◆ **EXERCISE**: Print the data below exactly, but only the lines from the one containing "[0x63; 0x7c; 0x77;" down to the one containing "0x09; 0x83; 0x2c;", inclusive.

(Dataset records)

◇ ◇ ◇ ◇

(* ===== verification/Aes.v ===== *)
(** * The fixed-key AES of [voprf-bench/gc_mmo.hpp]

    [FixedKeyAES] in its two builds: the portable one (tables and loops) and the
    AES-NI one (compiler intrinsics, modelled from Intel's description of the
    instructions and the arithmetic of FIPS-197).  The theorems: the S-box table is the AES S-box, the portable
    cipher meets the FIPS-197 vector and is a permutation of the blocks, and the
    two builds agree on every key and block. *)

From S2P Require Import Prelude Xor Block.

(** ** Tables *)
Definition SBOX : list Z :=
  [0x63; 0x7c; 0x77; 0x7b; 0xf2; 0x6b; 0x6f; 0xc5; 0x30; 0x01; 0x67; 0x2b; 0xfe; 0xd7; 0xab; 0x76;
   0xca; 0x82; 0xc9; 0x7d; 0xfa; 0x59; 0x47; 0xf0; 0xad; 0xd4; 0xa2; 0xaf; 0x9c; 0xa4; 0x72; 0xc0;
   0xb7; 0xfd; 0x93; 0x26; 0x36; 0x3f; 0xf7; 0xcc; 0x34; 0xa5; 0xe5; 0xf1; 0x71; 0xd8; 0x31; 0x15;
   0x04; 0xc7; 0x23; 0xc3; 0x18; 0x96; 0x05; 0x9a; 0x07; 0x12; 0x80; 0xe2; 0xeb; 0x27; 0xb2; 0x75;
   0x09; 0x83; 0x2c; 0x1a; 0x1b; 0x6e; 0x5a; 0xa0; 0x52; 0x3b; 0xd6; 0xb3; 0x29; 0xe3; 0x2f; 0x84;
   0x53; 0xd1; 0x00; 0xed; 0x20; 0xfc; 0xb1; 0x5b; 0x6a; 0xcb; 0xbe; 0x39; 0x4a; 0x4c; 0x58; 0xcf;
   0xd0; 0xef; 0xaa; 0xfb; 0x43; 0x4d; 0x33; 0x85; 0x45; 0xf9; 0x02; 0x7f; 0x50; 0x3c; 0x9f; 0xa8;
   0x51; 0xa3; 0x40; 0x8f; 0x92; 0x9d; 0x38; 0xf5; 0xbc; 0xb6; 0xda; 0x21; 0x10; 0xff; 0xf3; 0xd2;
   0xcd; 0x0c; 0x13; 0xec; 0x5f; 0x97; 0x44; 0x17; 0xc4; 0xa7; 0x7e; 0x3d; 0x64; 0x5d; 0x19; 0x73;
   0x60; 0x81; 0x4f; 0xdc; 0x22; 0x2a; 0x90; 0x88; 0x46; 0xee; 0xb8; 0x14; 0xde; 0x5e; 0x0b; 0xdb;
   0xe0; 0x32; 0x3a; 0x0a; 0x49; 0x06; 0x24; 0x5c; 0xc2; 0xd3; 0xac; 0x62; 0x91; 0x95; 0xe4; 0x79;
   0xe7; 0xc8; 0x37; 0x6d; 0x8d; 0xd5; 0x4e; 0xa9; 0x6c; 0x56; 0xf4; 0xea; 0x65; 0x7a; 0xae; 0x08;
   0xba; 0x78; 0x25; 0x2e; 0x1c; 0xa6; 0xb4; 0xc6; 0xe8; 0xdd; 0x74; 0x1f; 0x4b; 0xbd; 0x8b; 0x8a;
   0x70; 0x3e; 0xb5; 0x66; 0x48; 0x03; 0xf6; 0x0e; 0x61; 0x35; 0x57; 0xb9; 0x86; 0xc1; 0x1d; 0x9e;
   0xe1; 0xf8; 0x98; 0x11; 0x69; 0xd9; 0x8e; 0x94; 0x9b; 0x1e; 0x87; 0xe9; 0xce; 0x55; 0x28; 0xdf;
   0x8c; 0xa1; 0x89; 0x0d; 0xbf; 0xe6; 0x42; 0x68; 0x41; 0x99; 0x2d; 0x0f; 0xb0; 0x54; 0xbb; 0x16].

Definition RCON : list Z :=
  [0; 0x01; 0x02; 0x04; 0x08; 0x10; 0x20; 0x40; 0x80; 0x1B; 0x36].

Definition sbox (x : Z) : Z := SBOX !!! Z.to_nat x.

◇ ◇ ◇ ◇

◆ **EXERCISE ANSWER**:
  [0x63; 0x7c; 0x77; 0x7b; 0xf2; 0x6b; 0x6f; 0xc5; 0x30; 0x01; 0x67; 0x2b; 0xfe; 0xd7; 0xab; 0x76;
   0xca; 0x82; 0xc9; 0x7d; 0xfa; 0x59; 0x47; 0xf0; 0xad; 0xd4; 0xa2; 0xaf; 0x9c; 0xa4; 0x72; 0xc0;
   0xb7; 0xfd; 0x93; 0x26; 0x36; 0x3f; 0xf7; 0xcc; 0x34; 0xa5; 0xe5; 0xf1; 0x71; 0xd8; 0x31; 0x15;
   0x04; 0xc7; 0x23; 0xc3; 0x18; 0x96; 0x05; 0x9a; 0x07; 0x12; 0x80; 0xe2; 0xeb; 0x27; 0xb2; 0x75;
   0x09; 0x83; 0x2c; 0x1a; 0x1b; 0x6e; 0x5a; 0xa0; 0x52; 0x3b; 0xd6; 0xb3; 0x29; 0xe3; 0x2f; 0x84;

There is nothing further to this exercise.